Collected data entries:
(* ===== verification/PoolBatch.v ===== *)
(** * Batch insertion into the candidate pool ([include/candidate_pool.h])

    [CandidatePool::insert_batch] merges a batch of candidates in one backward
    pass.  The file proves the contract its comment states: the final pool and
    markers are those of calling [insert] on each element.  The proof follows
    the passes of the code: compaction of a full pool, insertion co-sort, trim
    to the pool size, top-down merge by block moves. *)

From S2P Require Import Prelude Float32 Neighbor CandidatePool.
Import Pool.

(** ** Batch insertion: the compaction *)

Lemma rank_behind nn l :
  ok nn → Forall ok l → (∀ a, a ∈ l → nb_lt a nn) → rank nn l = length l.
Proof.
  intros Hnn Hok H. apply rank_unique; [done| |].
  - intros j a _ Ha. apply list_elem_of_lookup_2 in Ha.
    apply nlt_spec; [by eapply Forall_forall in Hok|done|by apply H].
  - intros a Ha. apply lookup_lt_Some in Ha. lia.
Qed.

Lemma take_insert_behind n nn l :
  n ≤ length l → rank nn (take n l) = n → take n (sorted_insert nn l) = take n l.
Proof.
  intros Hn Hr. rewrite <- take_sorted_insert. unfold sorted_insert. rewrite Hr.
  rewrite take_take, Nat.min_id, take_app_le by (rewrite length_take; lia).
  by rewrite take_take, Nat.min_id.
Qed.

Section compaction.
Context (n : nat) (w : Neighbor) (Hw : ok w).

(** The kept window has no element behind [w]. *)
Definition bounded_by (l : list Neighbor) : Prop :=
  n ≤ length l ∧ Forall ok l ∧ ∀ a, a ∈ take n l → ¬ nb_lt w a.

Lemma behind_window l x :
  bounded_by l → ok x → fresh x l → nlt x w = false → rank x (take n l) = n.
Proof.
  intros (Hn & Hok & Hb) Hx Hf Hlt. apply nlt_false in Hlt; [|done..].
  rewrite rank_behind.
  - rewrite length_take. lia.
  - done.
  - by apply Forall_take.
  - intros a Ha. apply list_elem_of_lookup_1 in Ha as Hi. destruct Hi as [i Hi].
    apply lookup_take_Some in Hi as [Hi _].
    apply nb_lt_ne_id; [by eapply fresh_lookup|]. intros Hxa. apply (Hb a Ha).
    destruct (nb_lt_total w x) as [Hwx|[E|Hwx]]; [by eapply nb_lt_trans| |done].
    unfold nkey in E. injection E as E1 E2. unfold nb_lt. by rewrite E1, E2.
Qed.

Lemma bounded_insert l x :
  bounded_by l → ok x → nlt x w = true → bounded_by (sorted_insert x l).
Proof.
  intros (Hn & Hok & Hb) Hx Hlt. apply nlt_spec in Hlt; [|done..]. split_and!.
  - rewrite sorted_insert_length. lia.
  - rewrite sorted_insert_Permutation. by constructor.
  - intros a Ha. rewrite <- take_sorted_insert in Ha.
    apply (elem_of_sublist _ (sorted_insert x (take n l))) in Ha; [|apply sublist_take].
    rewrite sorted_insert_Permutation in Ha. apply elem_of_cons in Ha as [->|Ha]; [|by apply Hb].
    by apply nb_lt_asym.
Qed.

Lemma compact_union l b :
  bounded_by l → batch_ok l b →
  take n (union l (compact w b)) = take n (union l b).
Proof.
  revert l. induction b as [|x b IH]; intros l Hl Hb; [done|]. simpl.
  destruct (batch_ok_cons _ _ _ (S (length l)) Hb) as (Hx & Hf & Hb').
  unfold top in Hb'. rewrite take_ge in Hb' by (rewrite sorted_insert_length; lia).
  destruct (nlt (nb x) w) eqn:E; simpl.
  - apply IH; [by apply bounded_insert|done].
  - rewrite <- (take_union n (sorted_insert (nb x) l)).
    rewrite take_insert_behind; [|apply Hl|by apply behind_window].
    rewrite take_union. apply IH; [done|].
    destruct Hb' as [Hok Hnd]. split; [done|].
    rewrite sorted_insert_Permutation, <- Permutation_middle in Hnd. by apply NoDup_cons in Hnd as [_ ?].
Qed.

Lemma compact_min_rank m l b :
  bounded_by l → batch_ok l b → m ≤ n →
  min_rank m l (compact w b) = min_rank m l b.
Proof.
  intros Hl [Hok Hnd] Hm. induction b as [|x b IH]; [done|]. simpl in *.
  apply Forall_cons in Hok as [Hx Hok]. apply NoDup_cons in Hnd as [Hn Hnd].
  specialize (IH Hok Hnd). destruct (nlt (nb x) w) eqn:E; simpl; [by rewrite IH|].
  rewrite IH. rewrite fmap_app in Hn.
  assert (rank (nb x) (take n l) = n) by (apply behind_window; [done..|unfold fresh; set_solver|done]).
  rewrite rank_take in *. pose proof (min_rank_le m l b). lia.
Qed.

Lemma compact_ok l b : batch_ok l b → batch_ok l (compact w b).
Proof.
  intros [Hok Hnd]. induction b as [|x b IH]; [done|]. simpl in *.
  apply Forall_cons in Hok as [Hx Hok]. apply NoDup_cons in Hnd as [Hn Hnd].
  destruct (IH Hok Hnd) as [Hok' Hnd'].
  destruct (nlt (nb x) w); [|done]. split; simpl; [by constructor|]. constructor; [|done].
  rewrite fmap_app in *. intros Hin. apply Hn.
  apply elem_of_app in Hin as [Hin|Hin]; apply elem_of_app; [left|by right].
  unfold compact in Hin. rewrite list_elem_of_fmap in Hin. destruct Hin as (y & -> & Hy).
  apply list_elem_of_fmap_2. rewrite list_elem_of_fmap in Hy. destruct Hy as (z & -> & Hz).
  apply list_elem_of_fmap_2. rewrite list_elem_of_In, filter_In, <- list_elem_of_In in Hz. tauto.
Qed.
End compaction.

(** ** Batch insertion: the co-sort *)

Section cosort_correct.
Implicit Types b : list (Z * float).

Lemma pair_gt_ngt y x : pair_gt y x = ngt (nb y) (nb x).
Proof. done. Qed.

Lemma sorted_insert_snoc nn l a :
  nlt a nn = false → sorted_insert nn (l ++ [a]) = sorted_insert nn l ++ [a].
Proof.
  intros Ha. induction l as [|c l IH]; simpl; [by rewrite sorted_insert_cons, Ha|].
  rewrite !sorted_insert_cons. destruct (nlt c nn); [|done]. by rewrite IH.
Qed.

Lemma sorted_insert_behind nn l :
  rank nn l = length l → sorted_insert nn l = l ++ [nn].
Proof. intros H. unfold sorted_insert. by rewrite H, drop_all, take_ge by lia. Qed.

Lemma nsorted_snoc l a x : nsorted (l ++ [a]) → nb_lt a x → ∀ c, c ∈ l ++ [a] → nb_lt c x.
Proof.
  intros Hs Hax c Hc. apply elem_of_app in Hc as [Hc|Hc%list_elem_of_singleton]; [|by subst].
  apply StronglySorted_app in Hs as (Hs & _ & _).
  eapply nb_lt_trans; [|exact Hax]. apply Hs; [done|]. by apply list_elem_of_singleton.
Qed.

Lemma cosort_shift_correct b j x :
  j < length b → ok (nb x) → Forall ok (nb <$> take j b) → fresh (nb x) (nb <$> take j b) →
  nsorted (nb <$> take j b) →
  ∃ b', cosort_shift b j x = Some b' ∧ nb <$> take (S j) b' = sorted_insert (nb x) (nb <$> take j b)
  ∧ drop (S j) b' = drop (S j) b ∧ length b' = length b.
Proof.
  revert b. induction j as [|j IH]; intros b Hj Hx Hok Hf Hs; simpl.
  { rewrite vset_Some by done. destruct b as [|y b]; [simpl in *; lia|]. by eexists. }
  destruct (lookup_lt_is_Some_2 b j) as [y Hy]; [lia|]. rewrite Hy. simpl.
  rewrite (take_S_r _ _ _ Hy), fmap_app in Hok, Hf, Hs |- *. simpl in *.
  apply Forall_app in Hok as [Hok Hy1]. apply Forall_cons in Hy1 as [Hy1 _].
  apply fresh_app in Hf as [Hf Hf1]. apply fresh_cons in Hf1 as [Hf1 _].
  rewrite pair_gt_ngt. destruct (ngt (nb y) (nb x)) eqn:E.
  - rewrite vset_Some by done. simpl.
    assert (Ht : take j (<[S j:=y]> b) = take j b) by (by rewrite take_insert_ge by lia).
    destruct (IH (<[S j:=y]> b)) as (b' & -> & Htk & Hdr & Hlen);
      rewrite ?length_insert, ?Ht; try done; [lia|by apply StronglySorted_app_1_l in Hs|].
    rewrite length_insert in Hlen. exists b'. split; [done|].
    assert (Hd : drop (S j) b' = y :: drop (S (S j)) b).
    { rewrite Hdr, (drop_S _ y (S j)) by (by apply list_lookup_insert_eq). f_equal.
      rewrite drop_insert_lt by lia. done. }
    split_and!; [| |lia].
    + apply ngt_spec in E; [|done..].
      rewrite sorted_insert_snoc by (apply nlt_false; [done..|]; by apply nb_lt_asym).
      rewrite (take_S_r b' (S j) y) by
        (by rewrite <- (Nat.add_0_r (S j)), <- lookup_drop, Hd).
      by rewrite fmap_app, Htk, Ht.
    + replace (S (S j)) with (S j + 1) at 1 by lia. rewrite <- drop_drop, Hd. done.
  - rewrite vset_Some by done. eexists. split; [done|]. rewrite length_insert.
    split_and!; [| |done].
    + apply ngt_false in E; [|done..]. apply nb_lt_ne_id in E; [|congruence].
      rewrite (take_S_r _ (S j) x) by (by apply list_lookup_insert_eq).
      rewrite take_insert_ge, fmap_app, (take_S_r _ _ _ Hy), fmap_app by lia. simpl.
      rewrite sorted_insert_behind; [done|]. apply rank_behind; [done|by apply Forall_app; auto|].
      by apply nsorted_snoc.
    + by rewrite drop_insert_lt by lia.
Qed.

**Directions for this task**
Would you please reproduce the records above exactly, only from their first line through the line holding "[CandidatePool::insert_batch] merges a", with both ends included?

**Response**
(* ===== verification/PoolBatch.v ===== *)
(** * Batch insertion into the candidate pool ([include/candidate_pool.h])

    [CandidatePool::insert_batch] merges a batch of candidates in one backward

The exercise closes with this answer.